To do: Verbatim, and with nothing else, reproduce the data below from its first line through the line containing "at_ ← locate fs p; ok_or".

-------------------------

#[export] Instance Node_eq_dec : EqDecision Node.
Proof. solve_decision. Defined.

(** The root is not an entry of the map. *)
Abbreviation FS := (gmap Path Node).

Inductive IoKind := NotFound | NotADirectory | FilesystemLoop | AlreadyExists | OtherIo (text : list byte).

Definition node_at (fs : FS) (p : Path) : option Node :=
  if bool_decide (p = []) then Some Directory else fs !! p.

(** The system's walk of a path from a directory: the place it leads to, with
    every link followed. *)
Fixpoint walk (links : nat) (fs : FS) : Path -> Path -> result IoKind Path :=
  fix go (at_ todo : Path) {struct todo} : result IoKind Path :=
    match todo with
    | [] => Ok at_
    | name :: todo =>
        if bool_decide (node_at fs at_ <> Some Directory) then Err NotADirectory
        else if bool_decide (name = bs ".") then go at_ todo
        else if bool_decide (name = bs "..") then go (removelast at_) todo
        else
          match fs !! (at_ ++ [name]) with
          | None => Err NotFound
          | Some (Link absolute target) =>
              match links with
              | O => Err FilesystemLoop
              | S links => walk links fs (if absolute then [] else at_) (target ++ todo)
              end
          | Some _ => go (at_ ++ [name]) todo
          end
    end.

Definition MAX_LINKS : nat := 40.

(** Where a path's last component is, itself not followed. *)
Definition locate (fs : FS) (p : Path) : result IoKind Path :=
  match last p with
  | None => Ok []
  | Some name =>
      dir ← walk MAX_LINKS fs [] (removelast p);
      if bool_decide (node_at fs dir = Some Directory) then Ok (dir ++ [name]) else Err NotADirectory
  end.

(** [fs::symlink_metadata], [fs::canonicalize], [fs::create_dir]. *)
Definition symlink_metadata (fs : FS) (p : Path) : result IoKind Node :=
  at_ ← locate fs p; ok_or (node_at fs at_) NotFound.

Definition canonicalize (fs : FS) (p : Path) : result IoKind Path := walk MAX_LINKS fs [] p.

Definition create_dir (fs : FS) (p : Path) : result IoKind FS :=
  at_ ← locate fs p;
  match node_at fs at_ with
  | Some _ => Err AlreadyExists
  | None => Ok (<[at_ := Directory]> fs)
  end.

(** Removing what is at or below a place, except what is kept. *)
Definition prune (kept : Path -> bool) (at_ : Path) (fs : FS) : FS :=
  filter (fun e => ~ at_ `prefix_of` e.1 \/ kept e.1 = true) fs.

(** [fs::remove_dir_all]: a link is removed itself, not followed; a failure on
    the way leaves some entries. *)
Definition remove_dir_all (fault : option IoKind) (kept : Path -> bool) (fs : FS) (p : Path)
    : result IoKind unit * FS :=
  match locate fs p with
  | Err e => (Err e, fs)
  | Ok at_ =>
      match node_at fs at_, fault with
      | None, _ => (Err NotFound, fs)
      | Some File, _ => (Err NotADirectory, fs)
      | Some _, Some e => (Err e, prune kept at_ fs)
      | Some _, None => (Ok tt, prune (fun _ => false) at_ fs)
      end
  end.

(** [Path::parent], [Path::file_name], [Path::join] with one component. *)
Definition parent (p : Path) : option Path :=
  match p with [] => None | _ => Some (removelast p) end.
Definition join1 (p : Path) (name : list byte) : Path := p ++ [name].

(** ** Child processes *)

(** One [cargo] command: its arguments and the two variables it may set; it runs
    in the workspace root. *)
Record Command := mkCommand {
  cmd_args : list (list byte);
  cargo_target_dir : option Path;
  serial_mcp_bin : option Path;
}.

(** What is outside the program, by the number of the operation: the kind of
    failure of a file operation, what a failing removal leaves, what a child
    does to the files and whether it was started and succeeded, the clock. *)
Class World := {
  fault : nat -> option IoKind;
  kept : nat -> Path -> bool;
  child : nat -> Command -> FS -> option bool * FS;
  unix_nanos : nat -> option Z;
  process_id : Z;
  manifest_dir : Path;
}.

(** The file system, the operations so far and the commands started. *)
Record Sys := mkSys { sys_tick : nat; sys_fs : FS; sys_spawned : list Command }.

(** The errors of the tool, by the message they carry. *)
Inductive XtaskError :=
  | CannotInspectRoot (p : Path) (e : IoKind) | RootIsSymlink (p : Path) | RootNotDirectory (p : Path)
  | CannotCanonicalize (p : Path) (e : IoKind)
  | ParentNotDirectChild (p : Path) | CannotInspectParent (p : Path) (e : IoKind)
  | CannotCreateParent (p : Path) (e : IoKind) | ParentIsSymlink (p : Path) | ParentNotDirectory (p : Path)
  | TargetNotDirectChild (p : Path) | TargetHasNoName (p : Path) | TargetMalformed (p : Path)
  | CannotInspectTarget (p : Path) (e : IoKind) | TargetIsSymlink (p : Path) | TargetNotDirectory (p : Path)
  | ClockBeforeEpoch
  | CannotInspectCollision (p : Path) (e : IoKind) | CollisionNotDirectory (p : Path)
  | CannotReserve (p : Path) (e : IoKind) | AttemptsExhausted (p : Path)
  | CannotRemove (p : Path) (e : IoKind)
  | KeepTakesNoValue (argument : list byte)
  | CannotSpawn (what : list byte) | ExitedWith (what : list byte)
  | BinaryMissing (p : Path) (e : IoKind) | BinaryNotRegular (p : Path).

(** Fallible code on the state of the system. *)
Definition M (E A : Type) : Type := Sys -> result E A * Sys.

#[export] Instance M_ret {E} : MRet (M E) := fun _ a s => (Ok a, s).
#[export] Instance M_bind {E} : MBind (M E) := fun _ _ f m s =>
  match m s with
  | (Ok a, s) => f a s
  | (Err e, s) => (Err e, s)
  end.

Definition lift {E A} (r : result E A) : M E A := fun s => (r, s).

(** [with_context]. *)
Definition with_context {E F A} (f : E -> F) (m : M E A) : M F A := fun s =>
  let '(r, s) := m s in (map_err f r, s).

(** The outcome of [m] as a value. *)
Definition outcome {E F A} (m : M E A) : M F (result E A) := fun s =>
  let '(r, s) := m s in (Ok r, s).

Definition bail {E A} (e : E) : M E A := lift (Err e).

(** ** Names *)

Definition SERIAL_MCP_BIN : list byte := bs "serial-mcp".
Definition KEEP_TEST_TARGET : list byte := bs "--keep-test-target".
Definition RESERVED_TARGET_ATTEMPTS : nat := 128.

Definition is_decimal (value : list byte) : bool :=
  negb (bool_decide (value = [])) && forallb is_ascii_digit value.

Definition valid_reserved_target_name (name : list byte) : bool :=
  match strip_prefix name (bs ".xtask-test-") with
  | None => false
  | Some rest =>
      match split_on (fun b => bool_decide (b = x2d)) rest with
      | [a; b; c] => is_decimal a && is_decimal b && is_decimal c
      | _ => false
      end
  end.

Definition reserved_target_name (pid unix_nanos attempt : Z) : list byte :=
  bs ".xtask-test-" ++ usize_to_string pid ++ x2d :: usize_to_string unix_nanos
    ++ x2d :: usize_to_string attempt.

Definition serial_mcp_binary_path (target : Path) : Path :=
  join1 (join1 target (bs "debug")) SERIAL_MCP_BIN.

Record ReservedTestTarget := mkReserved {
  workspace_root : Path;
  target_parent : Path;
  reserved_path : Path;
}.

Create HintDb xtask.

Section Xtask.
Context `{World}.

(** A file operation that only reads, one that writes, and a child process. *)
Definition query {A} (op : FS -> result IoKind A) : M IoKind A := fun s =>
  let s' := mkSys (S (sys_tick s)) (sys_fs s) (sys_spawned s) in
  match fault (sys_tick s) with
  | Some e => (Err e, s')
  | None => (op (sys_fs s), s')
  end.

Definition create (p : Path) : M IoKind unit := fun s =>
  let done fs := mkSys (S (sys_tick s)) fs (sys_spawned s) in
  match fault (sys_tick s) with
  | Some e => (Err e, done (sys_fs s))
  | None =>
      match create_dir (sys_fs s) p with
      | Ok fs => (Ok tt, done fs)
      | Err e => (Err e, done (sys_fs s))
      end
  end.

Definition remove (p : Path) : M IoKind unit := fun s =>
  let '(r, fs) := remove_dir_all (fault (sys_tick s)) (kept (sys_tick s)) (sys_fs s) p in
  (r, mkSys (S (sys_tick s)) fs (sys_spawned s)).

(** [run]. *)
Definition run (cmd : Command) (what : list byte) : M XtaskError unit := fun s =>
  let '(status, fs) := child (sys_tick s) cmd (sys_fs s) in
  (match status with
   | None => Err (CannotSpawn what)
   | Some false => Err (ExitedWith what)
   | Some true => Ok tt
   end, mkSys (S (sys_tick s)) fs (sys_spawned s ++ [cmd])).

(** ** Validation *)

(** [workspace_root]: the directory above the manifest of the tool. *)
Definition workspace_root_dir : Path := default manifest_dir (parent manifest_dir).

Definition validate_workspace_root_path (root : Path) : M XtaskError unit :=
  metadata ← with_context (CannotInspectRoot root) (query (fun fs => symlink_metadata fs root));
  match metadata with
  | Link _ _ => bail (RootIsSymlink root)
  | File => bail (RootNotDirectory root)
  | Directory => mret tt
  end.

Definition canonicalize_root (root : Path) : M XtaskError Path :=
  with_context (CannotCanonicalize root) (query (fun fs => canonicalize fs root)).

Definition canonical_workspace_root : M XtaskError Path :=
  _ ← validate_workspace_root_path workspace_root_dir;
  canonicalize_root workspace_root_dir.

Definition validate_target_parent_path (root parent_ : Path) : M XtaskError unit :=
  if bool_decide (parent_ <> join1 root (bs "target")) then bail (ParentNotDirectChild parent_)
  else
    metadata ← with_context (CannotInspectParent parent_) (query (fun fs => symlink_metadata fs parent_));
    match metadata with
    | Link _ _ => bail (ParentIsSymlink parent_)
    | File => bail (ParentNotDirectory parent_)
    | Directory => mret tt
    end.

Definition ensure_target_parent (root : Path) : M XtaskError Path :=
  let parent_ := join1 root (bs "target") in
  found ← outcome (query (fun fs => symlink_metadata fs parent_));
  _ ← match found with
      | Ok _ => mret tt
      | Err NotFound => with_context (CannotCreateParent parent_) (create parent_)
      | Err e => bail (CannotInspectParent parent_ e)
      end;
  _ ← validate_target_parent_path root parent_;
  mret parent_.

(** The name of a candidate, when it is text. *)
Definition utf8_file_name (candidate : Path) : option (list byte) :=
  name ← last candidate; if utf8_valid name then Some name else None.

Definition validate_reserved_candidate (root parent_ candidate : Path) (require_directory : bool)
    : M XtaskError unit :=
  _ ← validate_workspace_root_path root;
  _ ← validate_target_parent_path root parent_;
  if bool_decide (parent candidate <> Some parent_) then bail (TargetNotDirectChild candidate)
  else
    match utf8_file_name candidate with
    | None => bail (TargetHasNoName candidate)
    | Some name =>
        if negb (valid_reserved_target_name name) then bail (TargetMalformed candidate)
        else if require_directory then
          metadata ← with_context (CannotInspectTarget candidate)
                       (query (fun fs => symlink_metadata fs candidate));
          match metadata with
          | Link _ _ => bail (TargetIsSymlink candidate)
          | File => bail (TargetNotDirectory candidate)
          | Directory => mret tt
          end
        else mret tt
    end.

Definition validate_for_cleanup (t : ReservedTestTarget) : M XtaskError unit :=
  validate_reserved_candidate (workspace_root t) (target_parent t) (reserved_path t) true.

(** ** Reservation *)

(** The loop over the attempts, [attempts] of them from [attempt] on. *)
Fixpoint reserve_loop (root parent_ : Path) (nanos attempt : Z) (attempts : nat)
    : M XtaskError ReservedTestTarget :=
  match attempts with
  | O => bail (AttemptsExhausted parent_)
  | S attempts =>
      let candidate := join1 parent_ (reserved_target_name process_id nanos attempt) in
      _ ← validate_reserved_candidate root parent_ candidate false;
      created ← outcome (create candidate);
      match created with
      | Ok _ =>
          let reserved := mkReserved root parent_ candidate in
          _ ← validate_for_cleanup reserved;
          mret reserved
      | Err AlreadyExists =>
          metadata ← with_context (CannotInspectCollision candidate)
                       (query (fun fs => symlink_metadata fs candidate));
          if bool_decide (metadata <> Directory) then bail (CollisionNotDirectory candidate)
          else reserve_loop root parent_ nanos (attempt + 1) attempts
      | Err e => bail (CannotReserve candidate e)
      end
  end.
(** A modeled variant as metrics of its own. *)
Definition modeled_metrics (l : list ScenarioMetrics) : list (list byte * ScenarioMetrics) :=
  omap (fun s =>
    m ← modeled s;
    let id := sm_id s ++ bs "::modeled" in
    Some (id, mkMetrics id (mm_label m) (mm_tool_calls m) (mm_request_bytes m) 0 0 0 false
                (bs "modeled") false None)) l.

Definition modeled_of (l : list ScenarioMetrics) (id : string) : option ScenarioMetrics :=
  m ← list_find (fun m => fst m = bs id ++ bs "::modeled") (modeled_metrics l);
  Some (snd (snd m)).

(** [median] of a sorted list. *)
Definition median (sorted : list f64) : f64 :=
  if bool_decide (sorted = []) then as_f64 0
  else
    let mid := (length sorted / 2)%nat in
    if (length sorted mod 2 =? 0)%nat
    then f64_div (f64_add (nth (mid - 1) sorted (as_f64 0)) (nth mid sorted (as_f64 0))) (as_f64 2)
    else nth mid sorted (as_f64 0).

Definition median_of (l : list f64) : f64 := median (merge_sort f64_le l).

Definition compare_modeled (l : list ScenarioMetrics) (reduced : Z) (id : string) : option Comparison :=
  current ← by_id l id; alternative ← modeled_of l id; Some (compare_shapes current alternative reduced).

-------------------------

Answer space:
#[export] Instance Node_eq_dec : EqDecision Node.
Proof. solve_decision. Defined.

(** The root is not an entry of the map. *)
Abbreviation FS := (gmap Path Node).

Inductive IoKind := NotFound | NotADirectory | FilesystemLoop | AlreadyExists | OtherIo (text : list byte).

Definition node_at (fs : FS) (p : Path) : option Node :=
  if bool_decide (p = []) then Some Directory else fs !! p.

(** The system's walk of a path from a directory: the place it leads to, with
    every link followed. *)
Fixpoint walk (links : nat) (fs : FS) : Path -> Path -> result IoKind Path :=
  fix go (at_ todo : Path) {struct todo} : result IoKind Path :=
    match todo with
    | [] => Ok at_
    | name :: todo =>
        if bool_decide (node_at fs at_ <> Some Directory) then Err NotADirectory
        else if bool_decide (name = bs ".") then go at_ todo
        else if bool_decide (name = bs "..") then go (removelast at_) todo
        else
          match fs !! (at_ ++ [name]) with
          | None => Err NotFound
          | Some (Link absolute target) =>
              match links with
              | O => Err FilesystemLoop
              | S links => walk links fs (if absolute then [] else at_) (target ++ todo)
              end
          | Some _ => go (at_ ++ [name]) todo
          end
    end.

Definition MAX_LINKS : nat := 40.

(** Where a path's last component is, itself not followed. *)
Definition locate (fs : FS) (p : Path) : result IoKind Path :=
  match last p with
  | None => Ok []
  | Some name =>
      dir ← walk MAX_LINKS fs [] (removelast p);
      if bool_decide (node_at fs dir = Some Directory) then Ok (dir ++ [name]) else Err NotADirectory
  end.

(** [fs::symlink_metadata], [fs::canonicalize], [fs::create_dir]. *)
Definition symlink_metadata (fs : FS) (p : Path) : result IoKind Node :=
  at_ ← locate fs p; ok_or (node_at fs at_) NotFound.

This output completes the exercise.